When you need to convert from a narrow string char* to a Unicode qstring string, you need to tell qstring what exactly is encoded in this string of char*? GBK, BIG5, Latin-1?

In case you don't tell it, it chooses Latin-1 by default, so the Unicode code of 8 characters "Îòê纺xö" is stored in the qstring. Finally, 8 Latin characters appear where you expect to see the 4 character,

The so-called garbled characters appeared.

Online there are many ways to introduce directly in the Main.cpp settings:

Qtextcodec *codec = Qtextcodec::codecforname ("UTF-8");

QTEXTCODEC::SETCODECFORTR (codec);

Qtextcodec::setcodecforlocale (codec);
Qtextcodec::setcodecforcstrings (codec);

In fact, this is problematic in some cases, because the program may read the Chinese path of the system, or call the external program under the Chinese path, if the system is gb2312 there is a problem.

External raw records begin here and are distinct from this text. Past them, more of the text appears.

(* ===== verification/Cbor.v ===== *)
(** * The CBOR encoder and decoder ([src/zerofido_cbor.c])

    A cursor is the list of the bytes in [[ptr, end)]: reading advances it to
    a suffix, and [ptr == end] is the empty list.  Every caller drops the
    cursor when a read fails, so a failing read carries no cursor.  The
    encoder keeps the whole output buffer with its capacity and offset, and
    its operations return the C boolean together with the updated encoder:
    after a failed operation the bytes already written stay. *)

From S2P Require Import Prelude Utf8.

Abbreviation ZfCborCursor := bytes.

Definition ZF_CBOR_MAJOR_UINT : Z := 0.
Definition ZF_CBOR_MAJOR_NEGINT : Z := 1.
Definition ZF_CBOR_MAJOR_BYTES : Z := 2.
Definition ZF_CBOR_MAJOR_TEXT : Z := 3.
Definition ZF_CBOR_MAJOR_ARRAY : Z := 4.
Definition ZF_CBOR_MAJOR_MAP : Z := 5.
Definition ZF_CBOR_MAJOR_SIMPLE : Z := 7.
Definition ZF_CBOR_SKIP_DEPTH_LIMIT : nat := 16.

(** ** The encoder *)

Record ZfCborEncoder := CborEncoder {
  enc_buf : bytes;      (* the [capacity] bytes at [buf] *)
  enc_capacity : Z;
  enc_offset : Z;
}.

(** [memcpy(buf + offset, data, len data)]. *)
Definition splice (offset : Z) (data buf : bytes) : bytes :=
  takeZ offset buf ++ data ++ dropZ (offset + len data) buf.

(** An encoder call: the C return value and the encoder after the call. *)
Definition encode_op := ZfCborEncoder -> bool * ZfCborEncoder.

(** [a && b]: the second call happens only when the first succeeded. *)
Definition and_then (a b : encode_op) : encode_op := fun enc =>
  let '(ok, enc) := a enc in if ok then b enc else (false, enc).
Notation "a &&& b" := (and_then a b) (at level 40, left associativity) : c_scope.

Definition zf_cbor_append (data : bytes) : encode_op := fun enc =>
  if (enc_capacity enc <? enc_offset enc) ||
     (enc_capacity enc - enc_offset enc <? len data)
  then (false, enc)
  else (true, CborEncoder (splice (enc_offset enc) data (enc_buf enc)) (enc_capacity enc)
                          (enc_offset enc + len data)).

(** The bytes of the head, one branch per argument width. *)
Definition cbor_head (major value : Z) : bytes :=
  if value <? 24 then [u8 (Z.lor (Z.shiftl major 5) value)]
  else if value <=? UINT8_MAX then u8 (Z.lor (Z.shiftl major 5) 24) :: be_bytes 1 value
  else if value <=? UINT16_MAX then u8 (Z.lor (Z.shiftl major 5) 25) :: be_bytes 2 value
  else if value <=? UINT32_MAX then u8 (Z.lor (Z.shiftl major 5) 26) :: be_bytes 4 value
  else u8 (Z.lor (Z.shiftl major 5) 27) :: be_bytes 8 value.

Definition zf_cbor_encode_head (major value : Z) : encode_op :=
  zf_cbor_append (cbor_head major value).

Definition zf_cbor_encoder_init (buf : bytes) (capacity : Z) : fallible ZfCborEncoder :=
  if capacity =? 0 then fail else Ok (CborEncoder buf capacity 0).

Definition zf_cbor_encoder_size (enc : ZfCborEncoder) : Z := enc_offset enc.

Definition zf_cbor_encode_uint (value : Z) : encode_op :=
  zf_cbor_encode_head ZF_CBOR_MAJOR_UINT value.

(** [value] is an [int64_t]; the negative branch casts [-1 - value]. *)
Definition zf_cbor_encode_int (value : Z) : encode_op :=
  if 0 <=? value then zf_cbor_encode_head ZF_CBOR_MAJOR_UINT (u64 value)
  else zf_cbor_encode_head ZF_CBOR_MAJOR_NEGINT (u64 (-1 - value)).

Definition zf_cbor_encode_bool (value : bool) : encode_op :=
  zf_cbor_append [Z.lor (Z.shiftl ZF_CBOR_MAJOR_SIMPLE 5) (if value then 21 else 20)].

Definition zf_cbor_encode_bytes (data : bytes) : encode_op :=
  zf_cbor_encode_head ZF_CBOR_MAJOR_BYTES (len data) &&&
  (if len data =? 0 then fun enc => (true, enc) else zf_cbor_append data).

(** Reserves room for a byte string that the caller fills in later; on lack of
    room the head is rolled back.  The pointer handed out is its offset. *)
Definition zf_cbor_reserve_bytes (size : Z) (enc : ZfCborEncoder) :
    bool * ZfCborEncoder * option Z :=
  let old_offset := enc_offset enc in
  let '(ok, enc) := zf_cbor_encode_head ZF_CBOR_MAJOR_BYTES size enc in
  if negb ok then (false, enc, None)
  else if (enc_capacity enc <? enc_offset enc) || (enc_capacity enc - enc_offset enc <? size)
  then (false, CborEncoder (enc_buf enc) (enc_capacity enc) old_offset, None)
  else (true, CborEncoder (enc_buf enc) (enc_capacity enc) (enc_offset enc + size),
        Some (enc_offset enc)).

Definition zf_cbor_encode_text_n (text : bytes) : encode_op :=
  zf_cbor_encode_head ZF_CBOR_MAJOR_TEXT (len text) &&&
  (if len text =? 0 then fun enc => (true, enc) else zf_cbor_append text).

(** [text] is a C string: its length is [strlen]. *)
Definition zf_cbor_encode_text (text : bytes) : encode_op := zf_cbor_encode_text_n text.

Definition zf_cbor_encode_map (pairs : Z) : encode_op :=
  zf_cbor_encode_head ZF_CBOR_MAJOR_MAP pairs.

Definition zf_cbor_encode_array (items : Z) : encode_op :=
  zf_cbor_encode_head ZF_CBOR_MAJOR_ARRAY items.

Definition zf_cbor_encode_p256_cose_key (alg : Z) (x y : bytes) : encode_op :=
  zf_cbor_encode_map 5 &&& zf_cbor_encode_int 1 &&& zf_cbor_encode_int 2 &&&
  zf_cbor_encode_int 3 &&& zf_cbor_encode_int alg &&&
  zf_cbor_encode_int (-1) &&& zf_cbor_encode_int 1 &&&
  zf_cbor_encode_int (-2) &&& zf_cbor_encode_bytes x &&&
  zf_cbor_encode_int (-3) &&& zf_cbor_encode_bytes y.

(** ** The decoder *)

Definition zf_cbor_remaining (cursor : ZfCborCursor) : Z := len cursor.

(** The argument of width [n] with the minimality test [floor < value]. *)
Definition read_argument (n floor : Z) (cursor : ZfCborCursor) : fallible (Z * ZfCborCursor) :=
  if zf_cbor_remaining cursor <? n then fail
  else
    let value := be_value (takeZ n cursor) in
    if floor <? value then Ok (value, dropZ n cursor) else fail.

Because the Chinese path encoding is the use of utf-8 storage in the qstring, the system read Chinese path decoding is the system gb2312, so will not be adjustable with the Chinese path of external programs.

The following methods can be used to solve the above problems:

Qtextcodec *codec = Qtextcodec::codecforname ("UTF-8");

QTEXTCODEC::SETCODECFORTR (codec);

Qtextcodec::setcodecforlocale (Qtextcodec::codecforlocale ());
Qtextcodec::setcodecforcstrings (Qtextcodec::codecforlocale ());

All local encodings are used for external string encoding.

Qt Chinese garbled problem (more clearly, the same binary string is interpreted as a different language)

Contact Us

The content source of this page is from Internet, which doesn't represent Alibaba Cloud's opinion; products and services mentioned on that page don't have any relationship with Alibaba Cloud. If the content of the page makes you feel confusing, please write us an email, we will handle the problem within 5 days after receiving your email.

If you find any instances of plagiarism from the community, please send an email to: info-contact@alibabacloud.com and provide relevant evidence. A staff member will contact you within 5 working days.

A Free Trial That Lets You Build Big!

Start building with 50+ products and up to 12 months usage for Elastic Compute Service

  • Sales Support

    1 on 1 presale consultation

  • After-Sales Support

    24/7 Technical Support 6 Free Tickets per Quarter Faster Response

  • Alibaba Cloud offers highly flexible support services tailored to meet your exact needs.